Le masque est tombé au moment où le gouvernement a affiché son obstination afin d’obtenir un régime équilibré en 2025. Cet objectif n’a aucun sens dans un régime par répartition. Ce régime est forcément en déséquilibre en raison des évolutions démographiques. Dans un régime par répartition, on doit anticiper sur vingt ans. Une population reste en moyenne vingt ans à la retraite. Sur ce point, les dernières projections du Conseil d’orientation des retraites n’ont pas bougé. Les dernières remarques de Richard Ferrand sont scandaleuses. Dire qu’il faut absolument partir sur de bonnes bases et avoir un régime équilibré en 2025 est complètement faux. Ces paroles contribuent à jeter un discrédit définitif contre ce type de classe politique. Les problèmes générés par la crise de 2008 ont été réglés par la réforme de Marisol Touraine. L’État ne prend pas ses responsabilités. Il décide de l’exonération de cotisations et ne les compense pas. Il met en péril le régime général et il ne remplit pas ses obligations relatives au régime des fonctionnaires.

Vous avez appelé le gouvernement à la négociation ces derniers jours. Pensez-vous qu’il a durci sa position sur le sujet des retraites ?

Non, l’exécutif avance masqué. Par ailleurs, il n’est pas dans la nature d’une organisation syndicale de négocier avec le gouvernement. Le gouvernement est là pour respecter les syndicats et les corps intermédiaires en mettant en place un cadre dans lequel les partenaires sociaux vont négocier entre eux. Le gouvernement triche en permanence en ramenant à lui des prérogatives qui ne sont pas de son ressort. L’intelligence n’est pas seulement dans le camp gouvernemental. Elle est dans le milieu universitaire, les corps intermédiaires. C’est une question de démocratie et aujourd’hui elle n’est pas respectée.

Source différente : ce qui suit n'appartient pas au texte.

Lemma process_if_keeps k {D} (mk : D -> Description) (read : string -> result UnitDescriptionError D) descs put
    name status path : puts_as k mk descs put -> k <> UnitKind.Internal -> loading status = true ->
  frames keeps_current (process_if name status k path read descs put).
Proof.
  intros Hput Hk Hst. unfold process_if. case_bool_decide as Hname; [|apply frames_ret, _]. simpl.
  intros l ? l' (? & l1 & Hmark & Hrun)%bind_Done.
  transitivity l1; [by eapply mark_keeps|]. rewrite mark_dirty_marked in Hmark. injection Hmark as _ <-.
  assert (is_dirty (marked name l) name) as Hd by (apply marked_is_dirty; congruence).
  revert Hd Hrun. generalize (marked name l). clear l. intros l Hd Hrun. destruct (read path) as [d|e].
  - apply bind_Done in Hrun as (? & l1 & [= _ <-] & Hrun).
    transitivity (put (<[name := d]> (descs l)) l); [by eapply put_keeps|].
    assert (is_dirty (put (<[name := d]> (descs l)) l) name) as Hd1 by by apply (pa_dirty _ _ _ _ Hput).
    assert (described_as (put (<[name := d]> (descs l)) l) name = Some (mk d)) as He.
    { by rewrite (pa_described _ _ _ _ Hput), decide_True. }
    revert Hd1 He Hrun. generalize (put (<[name := d]> (descs l)) l). clear l Hd. intros l Hd He Hrun.
    apply bind_Done in Hrun as (? & l1 & [= _ <-] & Hrun).
    transitivity (l <| lb_status ::= <[name := status]> |>); [by apply status_keeps; [|by eexists]|].
    revert Hrun. apply frames_bind; [exact _|apply frames_gets, _|intros n]. apply manager_keeps, same_descs_io.
  - apply bind_Done in Hrun as (? & l1 & Hb & Hrun). transitivity l1; [revert Hb; apply manager_keeps, same_descs_io|].
    injection Hrun as _ <-. apply status_keeps; [|done].
    apply manager_Done in Hb as (w & _ & ->). unfold is_dirty in *. by destruct (un_kind name).
Qed.

Ltac solve_puts_as := split;
  [ intros ? ? ? n Hk; unfold described_as; simpl; case_decide as Hn;
      [subst n; rewrite Hk; by rewrite lookup_insert_eq
      |destruct (un_kind n); try done; by rewrite lookup_insert_ne]
  | done | done | intros m l id; unfold is_dirty; by destruct (un_kind id) ].

Lemma puts_interface : puts_as UnitKind.Interface DInterface lb_interface_descriptions (fun m l => l <| lb_interface_descriptions := m |>).
Proof. solve_puts_as. Qed.
Lemma puts_logger : puts_as UnitKind.Logger DLogger lb_logger_descriptions (fun m l => l <| lb_logger_descriptions := m |>).
Proof. solve_puts_as. Qed.
Lemma puts_jig : puts_as UnitKind.Jig DJig lb_jig_descriptions (fun m l => l <| lb_jig_descriptions := m |>).
Proof. solve_puts_as. Qed.
Lemma puts_scenario : puts_as UnitKind.Scenario DScenario lb_scenario_descriptions (fun m l => l <| lb_scenario_descriptions := m |>).
Proof. solve_puts_as. Qed.
Lemma puts_test : puts_as UnitKind.Test DTest lb_test_descriptions (fun m l => l <| lb_test_descriptions := m |>).
Proof. solve_puts_as. Qed.
Lemma puts_trigger : puts_as UnitKind.Trigger DTrigger lb_trigger_descriptions (fun m l => l <| lb_trigger_descriptions := m |>).
Proof. solve_puts_as. Qed.

Section status.
Context `{Files} (name : UnitName) (status : UnitStatus) (path : string) (starting : loading status = true).

Lemma interface_keeps : frames keeps_current (process_interface name status path).
Proof. by eapply process_if_keeps; first apply puts_interface. Qed.
Lemma logger_keeps : frames keeps_current (process_logger name status path).
Proof. by eapply process_if_keeps; first apply puts_logger. Qed.
Lemma jig_keeps : frames keeps_current (process_jig name status path).
Proof. by eapply process_if_keeps; first apply puts_jig. Qed.
Lemma scenario_keeps : frames keeps_current (process_scenario name status path).
Proof. by eapply process_if_keeps; first apply puts_scenario. Qed.
Lemma test_keeps : frames keeps_current (process_test name status path).
Proof. by eapply process_if_keeps; first apply puts_test. Qed.
Lemma trigger_keeps : frames keeps_current (process_trigger name status path).
Proof. by eapply process_if_keeps; first apply puts_trigger. Qed.

End status.

(** A deleted unit is marked; a name without a kind is never loaded. *)
Lemma unload_keeps name path : frames keeps_current
  (modify (fun l => l <| lb_status ::= <[name := UnitStatus.UnloadStarted path]> |>);; mark_dirty name).
Proof.
  intros l ? l' (? & l1 & [= _ <-] & Hrun)%bind_Done. rewrite mark_dirty_marked in Hrun. injection Hrun as _ <-.
  set (s := UnitStatus.UnloadStarted path). destruct (decide (un_kind name = UnitKind.Internal)) as [Hk|Hk].
  - intros [Cc Cd]. unfold marked. rewrite Hk. split.
    + intros id. destruct (Cc id) as [Hid|Hid]; [left; unfold is_dirty in *; by destruct (un_kind id)|right].
      unfold consistent in *. simpl. destruct (decide (id = name)) as [->|Hne]; [|by rewrite lookup_insert_ne].
      rewrite lookup_insert_eq. simpl. unfold loaded_as. by rewrite Hk.
    + intros id s'. simpl. intros [[<- <-]|[_ Hid]]%lookup_insert_Some; [done|by apply Cd].
  - transitivity (marked name l <| lb_status ::= <[name := s]> |>).
    + transitivity (marked name l); [apply alike_keeps; [apply marked_alike|apply marked_more]|].
      by apply status_keeps; [apply marked_is_dirty|].
    + unfold marked. by destruct (un_kind name); intros [].
Qed.

Lemma message_keeps `{Files} e : e <> Event.RescanRequest -> frames keeps_current (library_process_message depth program_lines e).
Proof.
  intros He. unfold library_process_message. apply frames_bind; [exact _| |intros _; apply manager_keeps, same_descs_message].
  destruct e as [[name status]| | | | | | |]; try done; try (apply frames_ret, _). simpl.
  destruct status; try (apply frames_ret, _); [..|apply unload_keeps|].
  all: walk ltac:(first [ by apply interface_keeps | by apply logger_keeps | by apply jig_keeps
    | by apply scenario_keeps | by apply test_keeps | by apply trigger_keeps ]).
Qed.

(** ** Rescans *)

Lemma jig_dependents_dirty l id : is_dirty l id -> to_reload l id.
Proof. intros Hid. eapply elem_of_weaken; [|by apply (mark_dirty_of depth)]. by eapply elem_of_weaken, (jig_dependents_more depth). Qed.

Avez-vous le sentiment d’être écouté ?

Non, le pouvoir exécutif est dans une stratégie de propagande. Ce qui se passe actuellement sur les réseaux sociaux est révoltant. Le gouvernement dénonce les injustices mais les chiffres qui sont avancés sur les réseaux sociaux par l’exécutif concernant les chauffeurs de la RATP par exemple sont faux.

En quoi la réforme des retraites serait-elle défavorable aux cadres ?

La population des cadres est très hétérogène. Il peut s’agir du jeune cadre débutant récemment diplômé de Supaero, l’Institut supérieur de l’aéronautique et de l’espace, ou le cadre de chez Renault qui a commencé comme ouvrier. Il peut y avoir plusieurs types de conséquences avec des cadres qui sont au-dessus du plafond de la Sécurité sociale. Comme Jean-Paul Delevoye l’a lui-même avoué, il faut dans cette réforme mobiliser plus de solidarité. Au moment où cette phrase est prononcée, on sait qu’il y a des gens qui devront contribuer plus pour recevoir moins. On peut s’imaginer que ce sont les cadres qui pourraient être mis à contribution.

Êtes-vous pour ou contre un système par points ?

Notre organisation n’est pas contre un système par points. Nous avons été à l’origine en 1946 du régime par points de l’Agirc qui a permis par extension de faire l’Arrco et les retraites complémentaires. Dans le régime par points, il y a une contribution à la solidarité. Cette contribution est maîtrisée par les partenaires sociaux qui définissent eux-mêmes les paramètres. Dès l’instant qu’il y a des droits familiaux, il y a de la solidarité pour financer ces droits.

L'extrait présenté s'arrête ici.